This repository accompanies our EMNLP 2020 paper “Are ‘Undocumented Workers’ the Same as ‘Illegal Aliens’? Disentangling Denotation and Connotation in Vector Spaces”. Paper. Recorded talk.
(Python 3.7 or higher required.)
git clone https://github.com/awebson/congressional_adversary
cd congressional_adversary
python3 -m venv congressional_env # or your preferred virtual environment solution
source congressional_env/bin/activate
pip install -r requirements.txt
pip install -e .
mkdir data
Then, download the training and evaluation data from this Google Drive link, extract with your favorite tar command, and copy them to the data
directory you just made.
Note that this data is already fully preprocessed, so you don’t need to actually run any preprocessing script included in this repository. If you do, the raw corpus of Congressional Record is available from Gentzkow et al. (2019). The raw corpus of Partisan News is available from Kiesel et al. (2019).
Run src/models/ideal_grounding.py
for the CR bill and CR topic models, or src/models/proxy_grounding.py
for the CR proxy and PN proxy models. (See paper Sections 3 and 4 for more details.) Each model source file contains a config dataclass
where you can change the default parameters as well as the command line arguments. Hyperparameters with reproducible results are documented in paper Appendix A. Run tensorboard --logdir .
to see the results of your experiments.
In typical lame academic humor, I thought it's funny that I implemented an adversarial neural net for Members of Congress, who are often adversarial, if not acrimonious, to each other.

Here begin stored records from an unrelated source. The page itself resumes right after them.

Lemma rung_onion_spec :
  keeps same_peer (rung_onion local opts) /\
  forall s session s', rung_onion local opts s = (Ok (Some session), s') ->
    proved_to local (p_identity (peer s)) session /\ is_Some (socks opts) /\
    onion_only (last_known (peer s)) <> [].
Proof.
  split.
  - unfold rung_onion. apply keeps_bind; [apply _|apply keeps_gets, _|intros o].
    destruct (socks opts); [|apply keeps_ret, _]. case_bool_decide; [apply keeps_ret, _|].
    apply keeps_bind; [apply _|apply keeps_with_state, _|intros t]. apply same_peer_tried, same_peer_on_net.
  - intros s session s' Hr. unfold rung_onion, mbind at 1, gets in Hr.
    destruct (socks opts) as [proxy|]; [|done]. case_bool_decide as Ho; [done|].
    apply mbind_inv in Hr as (t & s1 & Ht & Hr). apply tried_Some, on_net_Ok in Hr as [Hr _].
    apply tor_dial_proved in Hr. split_and!; [|by eexists|done].
    unfold with_state in Ht. injection Ht as Ht <-.
    unfold peer_ticket, ticket_new in Ht. apply obind_Ok in Ht as (now & _ & Ht). by injection Ht as <-.
Qed.
End ladder_lemmas.

(** ** The ladder ends *)

Section ladder_ends.
Context `{UnicodeCase} `{!UnicodeCaseLaws _} `{Aead} `{!AeadLaws _} `{Blake3} `{SignatureLib}.
Context {W Sess : Type} `{T : Transport W Sess} `{SecureSession Sess} `{Exporter Sess}.
Context `{!TransportLaws T} `{!SessionTotal Sess}.

Definition clock_le (w w' : W) : Prop := instant w <= instant w'.
#[local] Instance clock_le_preorder : PreOrder clock_le.
Proof. split; [intros w; apply Z.le_refl|intros ? ? ?; apply Z.le_trans]. Qed.

(** A substrate the ladder can ask. *)
Definition responsive (s : Substrate W) : Prop := forall t, forward instant (sub_get s t).

Lemma responsive_steady subs : Forall responsive subs -> Forall steady subs.
Proof. intros Hs. eapply Forall_impl; [|exact Hs]. intros s Hr t w. apply Hr. Qed.

Lemma try_slots_clock s now seen slots best le :
  responsive s -> keeps clock_le (try_slots s now seen slots best le).
Proof.
  intros Hs. revert best le. induction slots as [|sl slots IH]; intros best le; cbn [try_slots].
  - apply keeps_ret, _.
  - apply keeps_bind; [apply _| |intros [b l]; apply IH]. intros w. unfold try_slot, clock_le.
    destruct (Hs (tag_hex sl) w) as [_ Hw]. destruct (sub_get s (tag_hex sl) w) as [[[x|]|e|] w1]; cbn in *; try done.
    destruct (open_record x sl now); try done. by repeat case_match.
Qed.

Lemma resolve_forward subs clock secret a b seen g :
  Forall responsive subs -> forward instant (resolve subs clock secret a b seen g).
Proof.
  intros Hs w. split; [by apply resolve_sound, responsive_steady|].
  unfold resolve. case_bool_decide; [apply Z.le_refl|].
  change (clock_le w (snd (mbind (lift (Slots.now_secs clock)) (fun now =>
    mbind (lift (shuffled subs g)) (fun '(order, _) =>
      resolve_loop order now seen (lookup_slots secret (flip (publishing a b)) now) "no substrate was reachable"%string)) w))).
  assert (Hl : forall (A : Type) (m : result A), keeps clock_le (lift m)) by (intros A m v; apply Z.le_refl).
  apply keeps_bind; [apply _|apply Hl|intros now]. intros w1. unfold mbind, lift.
  destruct (shuffled subs g) as [[order g']|e|] eqn:Hsh; [|apply Z.le_refl..].
  apply shuffled_perm in Hsh. rewrite <- Hsh in Hs. clear Hsh. revert w1.
  generalize "no substrate was reachable"%string. induction Hs as [|s order Hs _ IH]; intros le w1; cbn [resolve_loop].
  - apply Z.le_refl.
  - unfold mbind. pose proof (try_slots_clock s now seen (lookup_slots secret (flip (publishing a b)) now) None le Hs w1) as Hk.
    destruct (try_slots s _ _ _ _ _ w1) as [[[best l]|e|] w2]; cbn [snd] in Hk; [|done..].
    destruct best; [done|]. etrans; [exact Hk|apply IH].
Qed.

Context (fuel : nat) (local : LocalBundle) (subs : list (Substrate W)) (opts : Options) (g : rng).
Context (Hfuel : enough fuel (timeout opts)) (Hpos : (0 < fuel)%nat) (Hsubs : Forall responsive subs).

(** From [start] on. *)
Definition since (start : Z) (s : Reaching W) : Prop := start <= instant (net s).
Definition ends_since {A} (start : Z) (m : M Error.t (Reaching W) A) : Prop :=
  triple (since start) m (fun _ => since start) (fun _ => since start).

Lemma ends_bind {A B} start (m : M Error.t (Reaching W) A) (f : A -> M Error.t (Reaching W) B) :
  ends_since start m -> (forall a, ends_since start (f a)) -> ends_since start (mbind m f).
Proof. intros Hm Hf. by eapply triple_bind. Qed.

Lemma ends_ret {A} start (a : A) : ends_since start (mret a).
Proof. intros s Hs. exact Hs. Qed.

Lemma ends_gets {A} start (f : Reaching W -> A) : ends_since start (gets f).
Proof. intros s Hs. exact Hs. Qed.

Lemma ends_with_state {A} start (f : Reaching W -> result A) :
  (forall s, f s <> Panic) -> ends_since start (with_state f).
Proof. intros Hf s Hs. unfold with_state. specialize (Hf s). by destruct (f s). Qed.

Lemma ends_on_net {A} start (m : M Error.t W A) : forward instant m -> ends_since start (on_net m).
Proof.
  intros Hm s Hs. destruct (Hm (net s)) as [Hp Hw]. unfold on_net, since in *.
  destruct (m (net s)) as [[a|e|] w]; cbn in *; [lia|lia|done].
Qed.

Lemma ends_tried {A} start (m : M Error.t (Reaching W) A) : ends_since start m -> ends_since start (tried m).
Proof. intros Hm s Hs. specialize (Hm s Hs). unfold tried. by destruct (m s) as [[] ?]. Qed.

Lemma ends_meet start h (b : Z -> Z) :
  (forall now, start <= now -> b now <= Z.max 0 (timeout opts)) -> ends_since start (meet fuel local h b).
Proof.
  intros Hb. unfold meet. apply ends_bind; [apply ends_with_state; intros s; apply ticket_new_no_panic|intros t].
  intros s Hs. unfold mbind, gets. specialize (Hb _ Hs).
  apply (ends_tried start (on_net (rendezvous_on fuel t local (b (instant (net s)))))); [|exact Hs].
  apply ends_on_net, rendezvous_on_forward; [|done]. unfold enough in *. lia.
Qed.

We were also deciding between “Adversarial Congress” and “Congressional Adversary”. The former sounds like a political science book that refutes the deliberative theory of democracy, whereas the latter just sounds like someone’s evil archenemy. Since this was a paper submitted to Empirical Methods in Natural Language Processing, not the American Journal of Political Science, we went with “Congressional Adversary”.